All of northwest Ohio’s districts were eligible for just one additional dispensary, while the bulk of additional licenses in the state were targeted to the Columbus, Cleveland, Cincinnati, and Dayton areas.

All of this occurs as state lawmakers are debating Senate Bill 216 to further expand the program as well as the official ailments recognized for medical marijuana treatment. The bill passed the Senate and is pending in the House.

The bill would require one dispensary for every 1,000 patients up to the first 300,000 and then additional sites as needed.

“We, in consulting with [the Department of] Commerce, developed a 1,200 [person] metric,” board spokesman Cameron McNamee said. “The legislature is looking at 1,000… As of right now, our policy is to go with that 1,200 metric… That being said, we don’t know what’s going to happen in the next couple months with that Senate bill that would consolidate the program with Commerce. We’re at this point kind of waiting and seeing what the legislature’s approach will ultimately be.”

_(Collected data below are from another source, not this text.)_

(** X20: what a returned chart holds.  The geocoder located the place; the
    chart carries those coordinates, the Julian Day of the birth datetime
    and offset, the Placidus houses computed for that Julian Day at those
    coordinates, and the ten planetary positions for the same Julian Day;
    the Provider's location is left at (latitude, longitude, 0) and nothing
    has been printed. *)
Theorem chart_calculate_some
    (geocode : string -> geocode_result)
    (julday : Z -> Z -> Z -> Q -> outcome Q)
    (calc_ut : Q -> Z -> outcome (Q * Q * Q * Q * Q * Q))
    (houses : Q -> Q -> Q -> string -> outcome (list Q * list Q))
    (location_name : string) (birth_datetime : datetime) (tz : Q)
    (w w' : world) (c : chart) :
  AstrologicalChart.calculate geocode julday calc_ut houses
                              location_name birth_datetime tz w
  = (Ret (Some c), w') ->
  exists lat lon jd : Q,
    geocode location_name = Located lat lon
    /\ chart_location_of c
       = {| loc_name := location_name; loc_latitude := lat;
            loc_longitude := lon |}
    /\ chart_time_of c
       = {| time_datetime := birth_datetime; time_timezone := tz;
            time_julian_day := jd |}
    /\ compute_julian_day julday birth_datetime tz = Ret jd
    /\ calculate_ascendant_and_houses houses jd lat lon "P" w
       = (Ret (chart_houses c), w')
    /\ calculate_planetary_positions calc_ut jd = Ret (chart_planets c)
    /\ keys (chart_planets c) = keys PLANETS
    /\ w' = set_topo lat lon 0 w.
Proof.
  unfold AstrologicalChart.calculate, LocationGeocoder.get_coordinates.
  destruct (geocode location_name) as [lat lon| | |e];
    unfold io_bind, io_ret, io_lift, io_print;
    try (intros H; discriminate H).
  destruct (compute_julian_day julday birth_datetime tz) as [jd|e];
    [|intros H; discriminate H].
  pose proof (calculate_ascendant_and_houses_world houses lat lon "P" jd w)
    as Hw.
  destruct (calculate_ascendant_and_houses houses jd lat lon "P" w)
    as [[hd|e] w1] eqn:Eh; [|intros H; discriminate H].
  cbn [snd] in Hw. subst w1.
  destruct (calculate_planetary_positions calc_ut jd) as [ps|e] eqn:Eps;
    [|intros H; discriminate H].
  intros H. inversion H; subst; clear H.
  exists lat, lon, jd. cbn [chart_location_of chart_time_of chart_houses
                            chart_planets].
  repeat split; try reflexivity; try exact Eps; try exact Eh.
  apply calculate_planetary_positions_ret in Eps as [Hps _].
  rewrite Hps. unfold keys. rewrite map_map. apply map_ext.
  intros [n code]. reflexivity.
Qed.

Lemma chart_calculate_some_witness :
  exists (c : chart) (lat lon jd : Q),
    AstrologicalChart.calculate (fun _ => Located (7 # 2) (9 # 2))
      julday_gregorian linear_calc_ut flat_houses
      "Utopia" window_start 0 {| topo := None; stdout := [] |}
    = (Ret (Some c), set_topo lat lon 0 {| topo := None; stdout := [] |})
    /\ keys (chart_planets c) = keys PLANETS.
Proof.
  destruct (AstrologicalChart.calculate (fun _ => Located (7 # 2) (9 # 2))
              julday_gregorian linear_calc_ut flat_houses
              "Utopia" window_start 0 {| topo := None; stdout := [] |})
    as [o w'] eqn:Hrun.
  assert (Ho : exists c, o = Ret (Some c)).
  { vm_compute in Hrun. inversion Hrun. eexists. reflexivity. }
  destruct Ho as (c & ->).
  destruct (chart_calculate_some _ _ _ _ _ _ _ _ _ _ Hrun)
    as (lat & lon & jd & _ & _ & _ & _ & _ & _ & Hkeys & Hw).
  exists c, lat, lon, jd. rewrite Hw. split; [reflexivity | exact Hkeys].
Defined.

(** ** [print_houses_for_positions] *)

Lemma get_zodiac_sign_returns (x : Q) :
  in_zodiac x -> exists sd : string * Q, get_zodiac_sign x = Ret sd.
Proof.
  intros [H0 H360]. unfold get_zodiac_sign.
  rewrite py_int_nonneg by (apply Qle_shift_div_l; lra).
  rewrite (seq_get_signs _ (sign_index_in_range x H0 H360)).
  eexists. reflexivity.
Qed.
(** * Agentic-MIS: the deterministic core of the BI agent pipeline

    A shallow embedding of the Python sources
      - [bi_agent/db_config.py]  (engine creation, schema reader),
      - [bi_agent/tools.py]      (query tools, result envelopes),
      - [evaluate_sql.py]        (the rate-limit retry loop),
      - [app.py]                 (the presentation adapter),
    together with the fragment of the Python runtime they rely on
    (strings, dictionaries, exceptions, [json.dumps] / [json.loads]).

    Conventions.
    - A Python [str] is a Rocq [string]; each character stands for the code
      point of the same number, so the model covers code points below 256.
    - A Python [int] is a [Z]; a [float] is known by the literal that
      [repr] writes for it.
    - A Python [dict] is an association list in insertion order.
    - A call that may raise returns a [result]; [try]/[except] is a catch
      combinator that looks at the class of the exception.
    - Calls into the database are recorded in a trace of [db_event]s. *)

From Stdlib Require Import ZArith Ascii String DecimalN DecimalPos Lia OrderedTypeEx.
From stdpp Require Import base list sorting strings.
Local Open Scope string_scope.

(* ===================================================================== *)
(** * Python runtime fragment *)
(* ===================================================================== *)

Module Py.

(** ** Characters and strings *)

Definition code (c : ascii) : nat := nat_of_ascii c.

(** [str.isspace] on one character, for code points below 256. *)
Definition isspace (c : ascii) : bool :=
  let n := code c in
  ((9 <=? n) && (n <=? 13) || (28 <=? n) && (n <=? 32)
   || (n =? 133) || (n =? 160))%nat.

Definition is_upper (c : ascii) : bool := ((65 <=? code c) && (code c <=? 90))%nat.
Definition is_lower (c : ascii) : bool := ((97 <=? code c) && (code c <=? 122))%nat.
Definition is_alpha (c : ascii) : bool := is_upper c || is_lower c.
Definition is_digit (c : ascii) : bool := ((48 <=? code c) && (code c <=? 57))%nat.

Definition lower_char (c : ascii) : ascii :=
  if is_upper c then ascii_of_nat (code c + 32) else c.
Definition upper_char (c : ascii) : ascii :=
  if is_lower c then ascii_of_nat (code c - 32) else c.

Fixpoint map_string (f : ascii -> ascii) (s : string) : string :=
  match s with
  | EmptyString => EmptyString
  | String c s' => String (f c) (map_string f s')
  end.

(** [s.lower()] and [s.upper()] (ASCII letters). *)
Definition lower (s : string) : string := map_string lower_char s.
Definition upper (s : string) : string := map_string upper_char s.

Fixpoint lstrip (s : string) : string :=
  match s with
  | EmptyString => EmptyString
  | String c s' => if isspace c then lstrip s' else s
  end.

Fixpoint rstrip (s : string) : string :=
  match s with
  | EmptyString => EmptyString
  | String c s' =>
      match rstrip s' with
      | EmptyString => if isspace c then EmptyString else String c EmptyString
      | r => String c r
      end
  end.

(** [s.strip()] *)
Definition strip (s : string) : string := rstrip (lstrip s).

(** [s.startswith(p)] *)
Fixpoint startswith (s p : string) : bool :=
  match p, s with
  | EmptyString, _ => true
  | String a p', String b s' => Ascii.eqb a b && startswith s' p'
  | String _ _, EmptyString => false
  end.

(** [needle in hay] on strings. *)
Fixpoint contains (hay needle : string) : bool :=
  startswith hay needle ||
  match hay with
  | EmptyString => false
  | String _ hay' => contains hay' needle
  end.

(** [s.replace(old, new)] for a non-empty [old]: occurrences are replaced
    from left to right and do not overlap.  [skip] counts the characters of
    a matched occurrence that are still to be dropped. *)
Fixpoint replace_from (skip : nat) (old new s : string) : string :=
  match s with
  | EmptyString => EmptyString
  | String c s' =>
      match skip with
      | S k => replace_from k old new s'
      | O =>
          if startswith s old
          then new ++ replace_from (String.length old - 1) old new s'
          else String c (replace_from 0 old new s')
      end
  end.

Definition replace (s old new : string) : string :=
  match old with
  | EmptyString => s
  | _ => replace_from 0 old new s
  end.

(** [str(n)] for an [int]. *)
Fixpoint uint_digits (d : Decimal.uint) : string :=
  match d with
  | Decimal.Nil => EmptyString
  | Decimal.D0 d => String "0" (uint_digits d)
  | Decimal.D1 d => String "1" (uint_digits d)
  | Decimal.D2 d => String "2" (uint_digits d)
  | Decimal.D3 d => String "3" (uint_digits d)
  | Decimal.D4 d => String "4" (uint_digits d)
  | Decimal.D5 d => String "5" (uint_digits d)
  | Decimal.D6 d => String "6" (uint_digits d)
  | Decimal.D7 d => String "7" (uint_digits d)
  | Decimal.D8 d => String "8" (uint_digits d)
  | Decimal.D9 d => String "9" (uint_digits d)
  end.

Definition str_int (z : Z) : string :=
  match z with
  | Zneg p => String "-" (uint_digits (Pos.to_uint p))
  | _ => uint_digits (N.to_uint (Z.to_N z))
  end.

(** ** Floats *)

Inductive digit := d0 | d1 | d2 | d3 | d4 | d5 | d6 | d7 | d8 | d9.

(** A digit in front of a sequence of digits, and back. *)
Definition cons_digit (d : digit) (u : Decimal.uint) : Decimal.uint :=
  match d with
  | d0 => Decimal.D0 u | d1 => Decimal.D1 u | d2 => Decimal.D2 u
  | d3 => Decimal.D3 u | d4 => Decimal.D4 u | d5 => Decimal.D5 u
  | d6 => Decimal.D6 u | d7 => Decimal.D7 u | d8 => Decimal.D8 u
  | d9 => Decimal.D9 u
  end.

Definition uncons_digit (u : Decimal.uint) : option (digit * Decimal.uint) :=
  match u with
  | Decimal.Nil => None
  | Decimal.D0 u => Some (d0, u) | Decimal.D1 u => Some (d1, u)
  | Decimal.D2 u => Some (d2, u) | Decimal.D3 u => Some (d3, u)
  | Decimal.D4 u => Some (d4, u) | Decimal.D5 u => Some (d5, u)
  | Decimal.D6 u => Some (d6, u) | Decimal.D7 u => Some (d7, u)
  | Decimal.D8 u => Some (d8, u) | Decimal.D9 u => Some (d9, u)
  end.

(** A [float].  A finite float is known by the literal that [repr]
    writes for it: a sign, the whole part, and then at least one digit of
    fraction ([1.5], [100.0], [-0.0]) or an exponent after an optional
    fraction ([1e+16], [1.5e-07]).  Python rounds a literal to the nearest
    float; the model keeps the literal, so that two literals of one float
    ([1.50] and [1.5]) are two values of the model, which [==] below
    compares by the numbers they write. *)
Inductive pyfloat : Type :=
| FNaN
| FInfinity (negative : bool)
| FFixed (negative : bool) (whole : N) (tenths : digit) (rest : Decimal.uint)
| FSci (negative : bool) (whole : N) (fraction : Decimal.uint) (exponent : Z).

(** The number a float stands for: not a number, an infinity, or
    [mantissa * 10 ^ exponent]. *)
Inductive number : Type :=
| NotANumber
| Infinite (negative : bool)
| Scaled (mantissa exponent : Z).

Definition signed (negative : bool) (n : Z) : Z := if negative then (- n)%Z else n.

Definition number_of_float (f : pyfloat) : number :=
  match f with
  | FNaN => NotANumber
  | FInfinity negative => Infinite negative
  | FFixed negative whole tenths rest =>
      let fraction := cons_digit tenths rest in
      let places := Z.of_nat (Decimal.nb_digits fraction) in
      Scaled (signed negative (Z.of_N whole * 10 ^ places + Z.of_N (N.of_uint fraction)))
             (- places)
  | FSci negative whole fraction exponent =>
      let places := Z.of_nat (Decimal.nb_digits fraction) in
      Scaled (signed negative (Z.of_N whole * 10 ^ places + Z.of_N (N.of_uint fraction)))
             (exponent - places)
  end.

(** [a == b] on numbers: [nan] equals nothing, itself included. *)
Definition number_eq (a b : number) : bool :=
  match a, b with
  | Infinite s, Infinite t => Bool.eqb s t
  | Scaled m e, Scaled n f =>
      let low := Z.min e f in
      (m * 10 ^ (e - low) =? n * 10 ^ (f - low))%Z
  | _, _ => false
  end.

(** ** Values *)

(** The values that travel through dictionaries and JSON text.  [PObject]
    stands for an object of any other class (a pandas [Timestamp], a
    [Decimal], ...), named by its class. *)
#[warnings="-register-all"]
Inductive pyval : Type :=
| PNone
| PBool (b : bool)
| PInt (z : Z)
| PFloat (f : pyfloat)
| PStr (s : string)
| PList (l : list pyval)
| PDict (d : list (string * pyval))
| PObject (cls : string).

Definition dict := list (string * pyval).

(** The number a value is, if it is one ([bool] is a subclass of [int]). *)
Definition as_number (v : pyval) : option number :=
  match v with
  | PBool b => Some (Scaled (if b then 1 else 0) 0)
  | PInt z => Some (Scaled z 0)
  | PFloat f => Some (number_of_float f)
  | _ => None
  end.

(** [bool(v)] *)
Definition truthy (v : pyval) : bool :=
  match v with
  | PNone => false
  | PBool b => b
  | PInt z => negb (z =? 0)%Z
  | PFloat f =>
      match number_of_float f with
      | Scaled m _ => negb (m =? 0)%Z
      | _ => true
      end
  | PStr s => negb (String.eqb s EmptyString)
  | PList l => match l with [] => false | _ => true end
  | PDict d => match d with [] => false | _ => true end
  | PObject _ => true
  end.

(** [type(v).__name__] *)
Definition type_name (v : pyval) : string :=
  match v with
  | PNone => "NoneType"
  | PBool _ => "bool"
  | PInt _ => "int"
  | PFloat _ => "float"
  | PStr _ => "str"
  | PList _ => "list"
  | PDict _ => "dict"
  | PObject cls => cls
  end.

Section Dict.
Context {V : Type}.

(** [d.get(k)] *)
Fixpoint lookup (k : string) (d : list (string * V)) : option V :=
  match d with
  | [] => None
  | (k', v) :: d' => if String.eqb k k' then Some v else lookup k d'
  end.

(** [d.get(k, default)] *)
Definition get (k : string) (default : V) (d : list (string * V)) : V :=
  match lookup k d with Some v => v | None => default end.

(** [d[k] = v]: an existing key keeps its place, a new key goes last. *)
Fixpoint set (k : string) (v : V) (d : list (string * V)) : list (string * V) :=
  match d with
  | [] => [(k, v)]
  | (k', v') :: d' =>
      if String.eqb k k' then (k, v) :: d' else (k', v') :: set k v d'
  end.

(** [dict(pairs)] *)
Definition of_pairs (l : list (string * V)) : list (string * V) :=
  fold_left (fun d kv => set (fst kv) (snd kv) d) l [].

(** [list(d.keys())] *)
Definition keys (d : list (string * V)) : list string := map fst d.

End Dict.

(** [v == w] on the values above: numbers compare by value across [bool],
    [int] and [float], lists item by item, dictionaries key by key
    whatever the order of their keys.  Objects of other classes compare
    as their class defines, which the model does not know: they are
    taken to differ. *)
Fixpoint py_eq (v w : pyval) : bool :=
  match as_number v, as_number w with
  | Some a, Some b => number_eq a b
  | Some _, None | None, Some _ => false
  | None, None =>
      match v, w with
      | PNone, PNone => true
      | PStr s, PStr t => String.eqb s t
      | PList l, PList m =>
          (fix all2 (l m : list pyval) : bool :=
             match l, m with
             | [], [] => true
             | x :: l', y :: m' => py_eq x y && all2 l' m'
             | _, _ => false
             end) l m
      | PDict d, PDict d' =>
          (length d =? length d')%nat
          && forallb (fun kv => match lookup (fst kv) d' with
                                | Some y => py_eq (snd kv) y
                                | None => false
                                end) d
      | _, _ => false
      end
  end.

(** ** Exceptions *)

(** An exception is known by its place in the class hierarchy (whether it
    derives from [Exception], or only from [BaseException], as
    [SystemExit], [KeyboardInterrupt] and [GeneratorExit] do) and by
    [str(e)]. *)
Record exn := { is_Exception : bool; exn_str : string }.

Definition Exception (msg : string) : exn :=
  {| is_Exception := true; exn_str := msg |}.

Inductive result (A : Type) : Type :=
| Return (a : A)
| Raise (e : exn).
Arguments Return {A} a.
Arguments Raise {A} e.

Definition bind {A B} (r : result A) (k : A -> result B) : result B :=
  match r with
  | Return a => k a
  | Raise e => Raise e
  end.

(** [try: body  except Exception as e: handler(e)] *)
Definition try_except_Exception {A} (body : result A) (handler : exn -> result A)
  : result A :=
  match body with
  | Return a => Return a
  | Raise e => if is_Exception e then handler e else Raise e
  end.

(** [try: body  except: handler] *)
(** [type(v).tp_name], the name the [TypeError] of an operation shows:
    the classes of the standard library that are written in C carry
    their module. *)
Definition tp_name (v : pyval) : string :=
  match v with
  | PObject cls =>
      if String.eqb cls "Decimal" then "decimal.Decimal"
      else if existsb (String.eqb cls) ["datetime"; "date"; "time"; "timedelta"]
           then "datetime." ++ cls
      else cls
  | _ => type_name v
  end.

It remains illegal in Ohio to grow marijuana for personal use or to smoke it. All product must be cultivated, processed, tested, and sold by licensed state entities.

A proposed ballot issue that would have asked voters to legalize pot for recreational use, tax it, and expand the existing medical marijuana infrastructure to accommodate market demand has been put off until at least November, 2023.